Please repeat, from the entries that follow, the lines from the one containing "else if isNewline" through the one containing "(c2 :: r2, s1) =>" exactly, adding nothing.

[Start of Attachment]

(** * openai-cli: a shallow embedding of [cmd/openai-cli/main.go]

    The program is a cobra command dispatcher with seven subcommands.  Every
    handler resolves an API key, builds one request, calls the API client
    once, transforms the response and writes to the console or to a file.

    Layout of this development:
    - Go values: [string] is a byte string ([String.string]), [[]byte] is
      [list byte], a [(value, error)] pair is a [result], an [error] is the
      text returned by its [Error()] method;
    - [Base64]: [encoding/base64]'s [StdEncoding], written out;
    - the program state [World] (the global [openaiKey], the environment,
      the file system, the console, the trace of API calls) and the monad
      [M] of commands that return, exit or panic;
    - the handlers of [main.go], one definition per Go function, and the
      command table of [main];
    - the theorems about them. *)

From Stdlib Require Import ZArith QArith String Ascii List Strings.Byte DecimalString.
From stdpp Require Import gmap strings list.

Local Open Scope string_scope.
Local Open Scope list_scope.

(** ** Go values *)

(** The text of a Go [error] value, as [Error()] returns it. *)
Definition error : Type := string.

(** A Go result pair [(v, err)]: [Ok v] when [err == nil]. *)
Inductive result (A : Type) : Type :=
| Ok (v : A)
| Err (e : error).
Arguments Ok {A} v.
Arguments Err {A} e.

Definition result_bind {A B : Type} (r : result A) (k : A → result B) : result B :=
  match r with
  | Ok v => k v
  | Err e => Err e
  end.

(** [strconv.Itoa] on a non-negative number. *)
Definition itoa (n : nat) : string := NilEmpty.string_of_uint (Nat.to_uint n).

(** [[]byte(s)] and [string(b)]. *)
Definition bytes_of_string (s : string) : list byte := list_byte_of_string s.
Definition string_of_bytes (b : list byte) : string := string_of_list_byte b.

(** ** encoding/base64, StdEncoding *)

Module Base64.

Definition encodeStd : string :=
  "ABCDEFGHIJKLMNOPQRSTUVWXYZabcdefghijklmnopqrstuvwxyz0123456789+/".

Definition padChar : byte := "="%byte.

Definition byte_of_N (n : N) : byte :=
  match Byte.of_N (n mod 256) with
  | Some b => b
  | None => "000"%byte
  end.

Fixpoint index_of (c : byte) (alphabet : list byte) (i : N) : N :=
  match alphabet with
  | [] => 255
  | a :: rest => if Byte.eqb a c then i else index_of c rest (N.succ i)
  end.

(** [enc.decodeMap]: the sextet of a letter of the alphabet, 0xff for any
    other byte. *)
Definition decodeMap (c : byte) : N :=
  index_of c (bytes_of_string encodeStd) 0.

Definition encodeMap (n : N) : byte :=
  nth (N.to_nat n) (bytes_of_string encodeStd) "000"%byte.

Definition isNewline (c : byte) : bool :=
  Byte.eqb c "010"%byte || Byte.eqb c "013"%byte.

Definition CorruptInputError (offset : nat) : error :=
  "illegal base64 data at input byte " +:+ itoa offset.

(** The three bytes of a quantum of (up to) four sextets; [dlen] sextets
    carry [dlen - 1] bytes of output. *)
Definition quantum (dlen : nat) (dbuf : list N) : list byte :=
  let d i := nth i dbuf 0%N in
  let val := N.lor (N.lor (N.shiftl (d 0) 18) (N.shiftl (d 1) 12))
                   (N.lor (N.shiftl (d 2) 6) (d 3)) in
  firstn (dlen - 1)
    [byte_of_N (N.shiftr val 16); byte_of_N (N.shiftr val 8); byte_of_N val].

Fixpoint skipNewlines (src : list byte) (si : nat) : list byte * nat :=
  match src with
  | c :: rest => if isNewline c then skipNewlines rest (S si) else (src, si)
  | [] => ([], si)
  end.

(** [Decode]: [si] is the offset of the head of [src] in the input, [dbuf]
    the sextets of the quantum being read, [dst] the bytes decoded so far.
    Line breaks are skipped; padding ends the input. *)
Fixpoint decode (src : list byte) (si : nat) (dbuf : list N) (dst : list byte)
  : result (list byte) :=
  match src with
  | [] =>
      match dbuf with
      | [] => Ok dst
      | _ => Err (CorruptInputError (si - length dbuf))
      end
  | c :: rest =>
      let out := decodeMap c in
      if negb (N.eqb out 255) then
        let dbuf' := dbuf ++ [out] in
        if Nat.eqb (length dbuf') 4
        then decode rest (S si) [] (dst ++ quantum 4 dbuf')
        else decode rest (S si) dbuf' dst
      else if isNewline c then decode rest (S si) dbuf dst
      else if negb (Byte.eqb c padChar) then Err (CorruptInputError si)
      else
        match length dbuf with
        | 0 | 1 => Err (CorruptInputError si)
        | 2 =>
            match skipNewlines rest (S si) with
            | ([], s1) => Err (CorruptInputError s1)
            | (c2 :: r2, s1) =>
                if negb (Byte.eqb c2 padChar) then Err (CorruptInputError (s1 - 1))
                else
                  match skipNewlines r2 (S s1) with
                  | ([], _) => Ok (dst ++ quantum 2 dbuf)
                  | (_ :: _, s3) => Err (CorruptInputError s3)
                  end
            end
        | _ =>
            match skipNewlines rest (S si) with
            | ([], _) => Ok (dst ++ quantum (length dbuf) dbuf)
            | (_ :: _, s3) => Err (CorruptInputError s3)
            end
        end
  end.

Definition DecodeString (s : string) : result (list byte) :=
  decode (bytes_of_string s) 0 [] [].

(** [Encode]: three bytes give four letters, the last group is padded. *)
Fixpoint encode (src : list byte) : list byte :=
  match src with
  | [] => []
  | [a] =>
      let val := N.shiftl (Byte.to_N a) 16 in
      [encodeMap (N.land (N.shiftr val 18) 63); encodeMap (N.land (N.shiftr val 12) 63);
       padChar; padChar]
  | [a; b] =>
      let val := N.lor (N.shiftl (Byte.to_N a) 16) (N.shiftl (Byte.to_N b) 8) in
      [encodeMap (N.land (N.shiftr val 18) 63); encodeMap (N.land (N.shiftr val 12) 63);
       encodeMap (N.land (N.shiftr val 6) 63); padChar]
  | a :: b :: c :: rest =>
      let val := N.lor (N.lor (N.shiftl (Byte.to_N a) 16) (N.shiftl (Byte.to_N b) 8))
                       (Byte.to_N c) in
      encodeMap (N.land (N.shiftr val 18) 63) :: encodeMap (N.land (N.shiftr val 12) 63)
        :: encodeMap (N.land (N.shiftr val 6) 63) :: encodeMap (N.land val 63)
        :: encode rest
  end.

Definition EncodeToString (src : list byte) : string :=
  string_of_bytes (encode src).

End Base64.

(** ** The API client: requests and responses

    Package [openai] is not among the sources embedded here; its request and
    response structs are declared with the fields [main.go] reads or sets
    (a field the program leaves out of a struct literal has Go's zero
    value), and its string constants are taken as parameters. *)

Record CompletionRequest := {
  cr_Model : string;
  cr_Prompt : string;
  cr_MaxTokens : Z;
  cr_Temperature : Q;
  cr_N : Z;
}.

Record CompletionChoice := { Text : string }.

Record CompletionResponse := { Choices : list CompletionChoice }.

Record ImageRequest := {
  ir_Prompt : string;
  ir_N : Z;
  ir_Size : string;
  ir_ResponseFormat : string;
  ir_User : string;
}.

Record ImageResponseDataInner := { B64JSON : string }.

Record ImageResponse := { Data : list ImageResponseDataInner }.

(** An open [*os.File]: its name and what reading it yields. *)
Record File := { f_name : string; f_contents : list byte }.

Record ImageEditRequest := {
  ie_Image : File;
  ie_Prompt : string;
  ie_N : Z;
  ie_Size : string;
}.

Record AudioRequest := {
  ar_Model : string;
  ar_FilePath : string;
  ar_Prompt : string;
  ar_Temperature : Q;
  ar_Language : string;
}.

Record AudioResponse := { ar_Text : string }.

(** [*openai.Client], as [openai.NewClient(key)] builds it. *)
Record Client := { authToken : string }.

[End of Attachment]

## Answer box
      else if isNewline c then decode rest (S si) dbuf dst
      else if negb (Byte.eqb c padChar) then Err (CorruptInputError si)
      else
        match length dbuf with
        | 0 | 1 => Err (CorruptInputError si)
        | 2 =>
            match skipNewlines rest (S si) with
            | ([], s1) => Err (CorruptInputError s1)
            | (c2 :: r2, s1) =>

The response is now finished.